*EXERCISE INSTRUCTIONS*. Copy all lines below that use the word "intros".

*DATA SECTION*.
Lemma silent_mkdir p : silent (Os.mkdir p).
Proof.
  intros w. unfold Os.mkdir.
  destruct (Os.exists_ p w); [done|].
  destruct (Os.isdir (Os.dirname p) w); [done|].
  by destruct (Os.isfile (Os.dirname p) w).
Qed.

Lemma silent_makedirs_rev rp : silent (Os.makedirs_rev rp).
Proof.
  induction rp as [|c rhead IH]; [apply silent_mkdir|].
  intros w. cbn [Os.makedirs_rev]. unfold bind.
  destruct (Os.exists_ (rev rhead) w).
  - apply silent_mkdir.
  - destruct (IH w) as [Hne Hl].
    destruct (Os.makedirs_rev rhead w) as [[[]|e] w1]; simpl in *.
    + destruct (silent_mkdir (rev rhead ++ [c]) w1) as [? Hl1]. split; [done|congruence].
    + destruct e; try done.
      destruct (silent_mkdir (rev rhead ++ [c]) w1) as [? Hl1]. split; [done|congruence].
Qed.

Lemma silent_ensure_dirs ps : silent (Digger.ensure_dirs ps).
Proof.
  induction ps as [|p ps IH]; [done|].
  intros w. rewrite ensure_dirs_cons. destruct (Os.isdir p w); [apply IH|].
  destruct (silent_makedirs_rev (rev p) w) as [Hne Hl].
  destruct (Os.makedirs_rev (rev p) w) as [[[]|e] w1]; simpl in *; [|done].
  destruct (IH w1) as [? Hl1]. split; [done|congruence].
Qed.

Lemma silent_write_file p t : silent (Os.write_file p t).
Proof.
  intros w. unfold Os.write_file.
  destruct (Os.isdir p w); [done|].
  destruct (Os.isdir (Os.dirname p) w); [done|].
  by destruct (Os.isfile (Os.dirname p) w).
Qed.

Lemma silent_read_file p : silent (Os.read_file p).
Proof.
  intros w. unfold Os.read_file.
  destruct (w_files w !! p); [done|]. by destruct (Os.isdir p w).
Qed.

Lemma scan_children_no_exit lib df children : forall res,
  Digger.scan_children lib df children res <> Raise SystemExit.
Proof.
  induction children as [|c children IH]; intros res; [done|]. simpl.
  assert (H : Digger.scan_child lib df c res <> Raise SystemExit).
  { unfold Digger.scan_child. destruct (c_name c) as [[|]|]; try done.
    destruct (Str.contains "born" _); [by destruct (search_dates lib _) as [[|[]]|]|].
    destruct (Str.contains "updated" _); [by destruct (search_dates lib _) as [[|[]]|]|done]. }
  destruct (Digger.scan_child lib df c res) as [res'|e]; [apply IH|congruence].
Qed.

Lemma parse_result_body_no_exit lib ld df b :
  Digger.parse_result_body lib ld df b <> Raise SystemExit.
Proof.
  unfold Digger.parse_result_body, Digger.complete_url_with_anchor.
  destruct (rb_h4_anchor b) as [[a|]|]; try done.
  destruct (a_href a); [|done]. apply scan_children_no_exit.
Qed.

*TASK OUTPUT*.
  intros w. unfold Os.mkdir.
  intros w. cbn [Os.makedirs_rev]. unfold bind.
  intros w. rewrite ensure_dirs_cons. destruct (Os.isdir p w); [apply IH|].
  intros w. unfold Os.write_file.
  intros w. unfold Os.read_file.
  induction children as [|c children IH]; intros res; [done|]. simpl.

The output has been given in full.